From the entries below, return every line that includes the word "EqDecision".

↓

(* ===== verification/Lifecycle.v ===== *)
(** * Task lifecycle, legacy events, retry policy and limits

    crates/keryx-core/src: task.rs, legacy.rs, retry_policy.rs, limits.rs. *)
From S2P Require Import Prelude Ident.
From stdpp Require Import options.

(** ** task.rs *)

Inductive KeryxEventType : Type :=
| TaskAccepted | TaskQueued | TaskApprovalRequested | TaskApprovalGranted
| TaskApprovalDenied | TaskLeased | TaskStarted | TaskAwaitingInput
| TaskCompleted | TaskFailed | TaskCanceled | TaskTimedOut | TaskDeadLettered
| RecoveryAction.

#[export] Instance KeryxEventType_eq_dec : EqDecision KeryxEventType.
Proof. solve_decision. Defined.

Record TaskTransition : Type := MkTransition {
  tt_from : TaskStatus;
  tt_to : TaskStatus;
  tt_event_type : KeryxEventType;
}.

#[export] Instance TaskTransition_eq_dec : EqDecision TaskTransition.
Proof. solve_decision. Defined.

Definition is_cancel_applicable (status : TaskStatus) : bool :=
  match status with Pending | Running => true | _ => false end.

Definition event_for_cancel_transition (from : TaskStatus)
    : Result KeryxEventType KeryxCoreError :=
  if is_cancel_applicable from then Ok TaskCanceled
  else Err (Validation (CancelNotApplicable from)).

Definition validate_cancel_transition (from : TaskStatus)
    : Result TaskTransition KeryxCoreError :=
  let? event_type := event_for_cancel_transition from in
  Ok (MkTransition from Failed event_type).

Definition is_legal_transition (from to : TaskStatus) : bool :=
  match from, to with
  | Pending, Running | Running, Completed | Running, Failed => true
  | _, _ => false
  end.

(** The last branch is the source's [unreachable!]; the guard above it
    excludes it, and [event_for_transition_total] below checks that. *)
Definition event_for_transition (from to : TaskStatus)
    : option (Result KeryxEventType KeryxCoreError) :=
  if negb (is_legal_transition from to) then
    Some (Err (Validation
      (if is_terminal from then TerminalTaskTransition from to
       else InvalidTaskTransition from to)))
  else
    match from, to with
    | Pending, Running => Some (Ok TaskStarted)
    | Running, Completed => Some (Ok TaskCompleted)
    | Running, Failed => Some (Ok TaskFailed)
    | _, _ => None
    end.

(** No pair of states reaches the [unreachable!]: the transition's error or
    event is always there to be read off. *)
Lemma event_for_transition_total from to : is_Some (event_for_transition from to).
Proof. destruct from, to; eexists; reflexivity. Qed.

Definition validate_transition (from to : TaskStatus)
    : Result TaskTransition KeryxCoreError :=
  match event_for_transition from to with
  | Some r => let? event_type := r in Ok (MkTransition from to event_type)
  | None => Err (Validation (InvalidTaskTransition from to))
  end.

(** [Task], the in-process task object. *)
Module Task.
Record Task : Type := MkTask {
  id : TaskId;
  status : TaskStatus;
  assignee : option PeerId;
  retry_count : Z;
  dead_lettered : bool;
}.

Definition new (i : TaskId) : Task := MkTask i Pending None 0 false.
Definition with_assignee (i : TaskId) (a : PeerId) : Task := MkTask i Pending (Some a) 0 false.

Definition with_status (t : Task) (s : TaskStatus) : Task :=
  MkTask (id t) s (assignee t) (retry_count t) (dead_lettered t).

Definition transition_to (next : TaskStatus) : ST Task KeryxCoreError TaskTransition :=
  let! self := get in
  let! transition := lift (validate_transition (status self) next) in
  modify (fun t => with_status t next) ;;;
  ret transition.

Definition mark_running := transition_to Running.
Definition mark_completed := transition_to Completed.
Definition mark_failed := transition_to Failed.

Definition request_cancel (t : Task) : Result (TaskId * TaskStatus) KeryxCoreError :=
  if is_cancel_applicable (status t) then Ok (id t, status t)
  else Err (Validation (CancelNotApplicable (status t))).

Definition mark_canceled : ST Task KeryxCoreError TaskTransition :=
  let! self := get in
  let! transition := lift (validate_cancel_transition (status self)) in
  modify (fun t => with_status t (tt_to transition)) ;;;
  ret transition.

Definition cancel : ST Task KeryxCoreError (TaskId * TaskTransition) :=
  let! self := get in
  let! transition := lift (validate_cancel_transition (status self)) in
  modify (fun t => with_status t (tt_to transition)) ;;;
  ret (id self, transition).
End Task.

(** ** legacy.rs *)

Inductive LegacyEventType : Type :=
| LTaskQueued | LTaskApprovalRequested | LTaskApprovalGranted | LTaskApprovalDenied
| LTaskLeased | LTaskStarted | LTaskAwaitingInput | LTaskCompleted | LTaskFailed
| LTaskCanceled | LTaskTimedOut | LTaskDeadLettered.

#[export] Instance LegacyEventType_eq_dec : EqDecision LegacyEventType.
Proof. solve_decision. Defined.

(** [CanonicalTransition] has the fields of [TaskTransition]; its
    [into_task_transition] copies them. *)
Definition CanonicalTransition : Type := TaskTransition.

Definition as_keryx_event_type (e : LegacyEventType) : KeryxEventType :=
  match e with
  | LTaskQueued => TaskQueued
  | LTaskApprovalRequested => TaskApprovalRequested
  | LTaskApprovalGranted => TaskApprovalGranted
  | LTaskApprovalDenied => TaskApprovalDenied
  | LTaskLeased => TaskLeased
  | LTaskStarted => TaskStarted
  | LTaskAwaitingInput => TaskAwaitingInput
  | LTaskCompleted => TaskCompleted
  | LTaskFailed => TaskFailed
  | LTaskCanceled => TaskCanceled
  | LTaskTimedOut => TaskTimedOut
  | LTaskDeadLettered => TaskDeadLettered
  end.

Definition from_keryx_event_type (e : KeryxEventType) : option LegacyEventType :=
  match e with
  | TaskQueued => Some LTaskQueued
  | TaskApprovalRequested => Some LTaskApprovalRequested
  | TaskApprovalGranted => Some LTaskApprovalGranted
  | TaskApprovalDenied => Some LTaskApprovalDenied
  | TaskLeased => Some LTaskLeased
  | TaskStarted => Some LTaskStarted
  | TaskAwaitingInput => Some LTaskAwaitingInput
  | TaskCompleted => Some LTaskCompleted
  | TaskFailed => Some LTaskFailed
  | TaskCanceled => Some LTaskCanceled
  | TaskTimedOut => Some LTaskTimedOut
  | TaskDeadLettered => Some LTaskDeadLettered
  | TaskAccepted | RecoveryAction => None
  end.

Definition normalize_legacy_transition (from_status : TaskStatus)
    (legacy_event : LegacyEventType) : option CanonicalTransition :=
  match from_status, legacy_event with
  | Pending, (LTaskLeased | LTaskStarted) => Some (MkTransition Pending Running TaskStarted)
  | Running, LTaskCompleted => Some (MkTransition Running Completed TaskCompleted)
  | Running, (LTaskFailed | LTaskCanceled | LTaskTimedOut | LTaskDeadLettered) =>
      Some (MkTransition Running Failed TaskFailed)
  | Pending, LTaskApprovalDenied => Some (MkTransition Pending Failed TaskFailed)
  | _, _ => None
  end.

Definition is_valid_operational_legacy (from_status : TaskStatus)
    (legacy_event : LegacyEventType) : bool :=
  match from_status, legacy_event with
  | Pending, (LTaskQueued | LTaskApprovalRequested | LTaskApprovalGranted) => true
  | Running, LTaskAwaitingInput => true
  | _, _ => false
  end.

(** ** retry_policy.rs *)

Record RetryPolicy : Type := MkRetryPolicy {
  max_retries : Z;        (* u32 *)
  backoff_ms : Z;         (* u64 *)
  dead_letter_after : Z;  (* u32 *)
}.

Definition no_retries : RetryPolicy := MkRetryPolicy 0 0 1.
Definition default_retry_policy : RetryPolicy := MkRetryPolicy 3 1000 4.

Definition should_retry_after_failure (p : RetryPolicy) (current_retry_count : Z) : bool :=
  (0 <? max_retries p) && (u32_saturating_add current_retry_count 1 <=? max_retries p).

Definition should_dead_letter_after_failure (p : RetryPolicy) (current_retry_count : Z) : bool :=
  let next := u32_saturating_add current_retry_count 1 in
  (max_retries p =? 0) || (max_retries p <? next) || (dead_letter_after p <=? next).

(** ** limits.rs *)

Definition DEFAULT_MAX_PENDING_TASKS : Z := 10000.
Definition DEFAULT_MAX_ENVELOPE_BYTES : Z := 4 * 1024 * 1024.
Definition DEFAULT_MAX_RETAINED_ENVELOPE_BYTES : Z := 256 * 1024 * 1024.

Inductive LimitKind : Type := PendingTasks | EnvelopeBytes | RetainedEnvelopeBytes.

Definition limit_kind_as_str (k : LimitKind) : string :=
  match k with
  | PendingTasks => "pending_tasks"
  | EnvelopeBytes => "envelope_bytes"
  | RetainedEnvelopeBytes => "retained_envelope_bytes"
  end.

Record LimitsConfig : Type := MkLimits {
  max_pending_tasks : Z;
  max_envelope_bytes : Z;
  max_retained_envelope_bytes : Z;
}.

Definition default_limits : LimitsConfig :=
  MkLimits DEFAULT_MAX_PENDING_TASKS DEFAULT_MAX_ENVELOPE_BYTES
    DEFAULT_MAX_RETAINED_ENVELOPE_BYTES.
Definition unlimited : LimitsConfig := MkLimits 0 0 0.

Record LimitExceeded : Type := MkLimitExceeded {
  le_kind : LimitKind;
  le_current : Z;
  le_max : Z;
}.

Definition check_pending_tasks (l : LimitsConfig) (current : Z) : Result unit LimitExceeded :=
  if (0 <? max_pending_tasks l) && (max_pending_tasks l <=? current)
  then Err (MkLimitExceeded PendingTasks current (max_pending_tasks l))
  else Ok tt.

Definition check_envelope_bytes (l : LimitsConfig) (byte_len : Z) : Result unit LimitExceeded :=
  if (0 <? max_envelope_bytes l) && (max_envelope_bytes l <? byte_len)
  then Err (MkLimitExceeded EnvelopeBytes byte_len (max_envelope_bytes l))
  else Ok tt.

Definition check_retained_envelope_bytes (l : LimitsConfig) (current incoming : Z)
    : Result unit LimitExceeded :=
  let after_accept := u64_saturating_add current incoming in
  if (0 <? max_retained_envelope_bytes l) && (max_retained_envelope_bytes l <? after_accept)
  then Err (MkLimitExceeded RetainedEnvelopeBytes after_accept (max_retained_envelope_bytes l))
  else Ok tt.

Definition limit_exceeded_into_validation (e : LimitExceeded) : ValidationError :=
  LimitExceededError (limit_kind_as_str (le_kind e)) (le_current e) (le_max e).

↑

[Solved problem]
#[export] Instance KeryxEventType_eq_dec : EqDecision KeryxEventType.
#[export] Instance TaskTransition_eq_dec : EqDecision TaskTransition.
#[export] Instance LegacyEventType_eq_dec : EqDecision LegacyEventType.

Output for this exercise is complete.